The Model Context Protocol (MCP) is an open standard, originally developed by Anthropic, that defines how AI agents discover and invoke external tools. It provides a universal interface -- comparable to USB-C for hardware -- that lets any AI model connect to any capability through a consistent JSON-RPC transport layer, eliminating the need for framework-specific tool integrations.
MCP uses a client-server architecture. An MCP server advertises its capabilities by responding to a tools/list request with JSON schemas describing each tool's name, description, and typed input parameters. The MCP client (the AI agent or host application) discovers available servers, fetches their tool lists, presents the schemas to the language model, and routes tool invocations to the correct server. Communication happens over stdio for local tools or HTTP with Server-Sent Events (SSE) for remote services.
MCP defines three transport mechanisms: stdio (lowest latency, for local subprocesses), HTTP+SSE (for remote services and team-shared servers), and Streamable HTTP (for high-throughput production workloads with connection pooling). The protocol uses JSON-RPC 2.0 for message formatting. Servers can expose tools (callable functions), resources (readable data), and prompts (reusable templates). As of early 2026, the ecosystem includes over 10,000 public servers and the SDK sees over 90 million monthly downloads.

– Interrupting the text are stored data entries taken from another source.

Lemma own_language_is_never_linked_witness :
  init_lang_links_langs ascii_lower None "en" = ∅
  ∧ process_languagelinks (H := sample_extern) two_articles
      (mkParser (init_lang_links_langs ascii_lower (Some "de, EN ,fr") "en")
         None 1 0 None)
      "Home" (Some [("en", "en:House")])
    = Ok [].
Proof.
  split.
  - by apply (proj1 (proj2 (own_language_is_never_linked
                              (H := sample_extern) two_articles german_links
                              ascii_lower None "en"))).
  - apply (proj2 (proj2 (own_language_is_never_linked
                           (H := sample_extern) two_articles
                           (mkParser
                              (init_lang_links_langs ascii_lower
                                 (Some "de, EN ,fr") "en")
                              None 1 0 None)
                           ascii_lower (Some "de, EN ,fr") "en")));
      [reflexivity|].
    intros link Hlink. apply elem_of_cons in Hlink as [->|Hlink]; [done|].
    by apply elem_of_nil in Hlink.
Defined.

(** ** More on the reference tracker *)

Section MoreReferenceFacts.
Context `{Extern}.

Lemma registration_frame self obj g :
  g ≠ default "" (attributes obj !! "group") →
  references (xwriteReference self obj).1 !! g = references self !! g
  ∧ namedrefs (xwriteReference self obj).1 !! g = namedrefs self !! g.
Proof.
  intros Hne. unfold xwriteReference, defaultdict_getitem.
  set (group := default "" (attributes obj !! "group")) in *.
  destruct (references self !! group), (Str.truthy _),
    (namedrefs self !! group) as [m|]; simpl;
    try destruct (m !! _) as [[first count]|]; simpl;
    try destruct (∅ !! _) as [[first count]|]; simpl;
    rewrite ?lookup_insert_ne by done; done.
Qed.

(** What a registration does to its own group. *)
Lemma registration_group self obj :
  let group := default "" (attributes obj !! "group") in
  let refs := default [] (references self !! group) in
  let named := default ∅ (namedrefs self !! group) in
  let self' := (xwriteReference self obj).1 in
  match ref_key obj with
  | None =>
      references self' !! group = Some (refs ++ [obj])
      ∧ namedrefs self' = namedrefs self
  | Some name =>
      match named !! name with
      | None =>
          references self' !! group = Some (refs ++ [obj])
          ∧ namedrefs self' !! group
            = Some (<[name := (S (length refs), 1%nat)]> named)
      | Some (first, count) =>
          references self' !! group = Some refs
          ∧ namedrefs self' !! group
            = Some (<[name := (first, S count)]> named)
      end
  end.
Proof.
  intros group refs named self'. subst self' refs named.
  unfold ref_key, xwriteReference, defaultdict_getitem. fold group.
  destruct (Str.truthy (attributes obj !! "name"));
    destruct (references self !! group) as [l|] eqn:Hl;
    destruct (namedrefs self !! group) as [m|] eqn:Hm; simpl;
    try destruct (m !! _) as [[first count]|]; simpl;
    rewrite ?lookup_empty; simpl;
    rewrite ?lookup_insert_eq, ?length_app, ?Nat.add_1_r, ?Hl, ?Hm; done.
Qed.

(** X13. Registering a reference touches its own group only, and
    there it takes nothing away: the reference lists and the named
    references of every other group stay as they were, and the list of
    its own group is what it was, with the reference at its end when it
    is new. *)
Theorem registration_leaves_other_groups
    (self : XHTMLWriter) (obj : node) (g : string) :
  let group := default "" (attributes obj !! "group") in
  let refs := default [] (references self !! group) in
  let self' := (xwriteReference self obj).1 in
  (g ≠ group →
     references self' !! g = references self !! g
     ∧ namedrefs self' !! g = namedrefs self !! g)
  ∧ (references self' !! group = Some refs
     ∨ references self' !! group = Some (refs ++ [obj])).
Proof.
  intros group refs self'. split; [apply registration_frame|].
  pose proof (registration_group self obj) as Hown. simpl in Hown.
  fold group refs self' in Hown.
  destruct (ref_key obj) as [key|];
    [destruct (default ∅ (namedrefs self !! group) !! key) as [[? ?]|]|];
    destruct Hown as [Hrefs _]; auto.
Qed.

Lemma names_point_at_entries_step self obj :
  names_point_at_entries self →
  names_point_at_entries (xwriteReference self obj).1.
Proof.
  intros Hinv g m name first count Hg Hm.
  set (group := default "" (attributes obj !! "group")).
  destruct (decide (g = group)) as [->|Hne].
  2:{ destruct (registration_frame self obj g Hne) as [Hrefs Hnamed].
      rewrite Hnamed in Hg. rewrite Hrefs. by eapply Hinv. }
  pose proof (registration_group self obj) as Hown. simpl in Hown.
  fold group in Hown.
  assert (Hold : ∀ name' first' count',
    default ∅ (namedrefs self !! group) !! name' = Some (first', count') →
    (1 ≤ count')%nat ∧ (1 ≤ first')%nat
    ∧ ∃ refs obj', references self !! group = Some refs
                   ∧ refs !! (first' - 1)%nat = Some obj'
                   ∧ ref_key obj' = Some name').
  { intros name' first' count' Hlook.
    destruct (namedrefs self !! group) as [m'|] eqn:Hm'; [|done].
    by eapply Hinv. }
  assert (Hgrow : ∀ name' first' count',
    default ∅ (namedrefs self !! group) !! name' = Some (first', count') →
    (1 ≤ count')%nat ∧ (1 ≤ first')%nat
    ∧ ∃ refs obj',
        Some (default [] (references self !! group) ++ [obj]) = Some refs
        ∧ refs !! (first' - 1)%nat = Some obj'
        ∧ ref_key obj' = Some name').
  { intros name' first' count' Hlook.
    destruct (Hold _ _ _ Hlook) as (? & ? & refs & obj' & Hr & Hl & Hk).
    repeat split; [done..|]. rewrite Hr. simpl.
    exists (refs ++ [obj]), obj'. split; [done|]. split; [|done].
    by apply lookup_app_l_Some. }
  destruct (ref_key obj) as [key|] eqn:Hkey.
  - destruct (default ∅ (namedrefs self !! group) !! key)
      as [[first0 count0]|] eqn:Hseen; destruct Hown as [Hrefs Hnamed];
      rewrite Hnamed in Hg; injection Hg as <-; rewrite Hrefs;
      destruct (decide (name = key)) as [->|Hname].
    + rewrite lookup_insert_eq in Hm. injection Hm as <- <-.
      destruct (Hold _ _ _ Hseen) as (? & ? & refs & obj' & Hr & Hl & Hk).
      split; [lia|]. split; [done|]. rewrite Hr. simpl. by eauto.
    + rewrite lookup_insert_ne in Hm by done.
      destruct (Hold _ _ _ Hm) as (? & ? & refs & obj' & Hr & Hl & Hk).
      repeat split; [done..|]. rewrite Hr. simpl. by eauto.
    + rewrite lookup_insert_eq in Hm. injection Hm as <- <-.
      split; [lia|]. split; [lia|]. eexists _, obj. split; [done|].
      split; [|done]. simpl. rewrite Nat.sub_0_r.
      by rewrite lookup_app_r, Nat.sub_diag.
    + rewrite lookup_insert_ne in Hm by done. by apply Hgrow.
  - destruct Hown as [Hrefs Hnamed]. rewrite Hnamed in Hg. rewrite Hrefs.
    apply Hgrow. by rewrite Hg.
Qed.

(** X14. After the references of a document are registered with a new
    writer, in any number and order, every named reference on record has
    been seen at least once and its first position is that of an entry
    of its group that carries the name. *)
Theorem registered_names_point_at_entries (objs : list node) :
  names_point_at_entries (register_all objs new_writer).
Proof.
  unfold register_all.
  assert (Hnew : names_point_at_entries new_writer).
  { intros g m name first count Hg. unfold new_writer in Hg.
    simpl in Hg. by rewrite lookup_empty in Hg. }
  revert Hnew. generalize new_writer.
  induction objs as [|obj objs IH]; intros self Hself; [done|].
  simpl. by apply IH, names_point_at_entries_step.
Qed.


End MoreReferenceFacts.

Lemma registration_leaves_other_groups_witness :
  references
    (xwriteReference (xwriteReference new_writer unnamed_ref).1 grouped_ref).1
  !! "" = Some [unnamed_ref].
Proof.
  by rewrite (proj1 (proj1 (registration_leaves_other_groups
                              (xwriteReference new_writer unnamed_ref).1
                              grouped_ref "") ltac:(done))).
Defined.


(** ** Totals, named links and images *)

Section TotalFacts.
Variable iteritems_sizes : list (string * Z).
Variable nsnum : string → Z.

Abbreviation db_total := (total iteritems_sizes nsnum).
Abbreviation db_articles_sizes := (articles_sizes iteritems_sizes nsnum).

Lemma total_loop_spec items articles total_bytes :
  total_loop items articles total_bytes
  = (articles + Z.of_nat (length items), total_bytes + sizes_sum items).
Proof.
  revert articles total_bytes.
  induction items as [|[article size] items IH]; intros articles total_bytes.
  - simpl. f_equal; lia.
  - cbn [total_loop]. rewrite IH. cbn [length sizes_sum foldr].
    fold (sizes_sum items). simpl. f_equal; lia.
Qed.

Most MCP servers today expose text-based tools: file reads, database queries, web searches. But 80-90% of enterprise data is unstructured -- video, images, audio, documents. Multimodal MCP servers bridge this gap by exposing tools like semantic video search, image classification, audio transcription, and brand detection. These tools give AI agents perception over the physical world, enabling use cases like media asset management, brand safety monitoring, compliance review, and visual product search.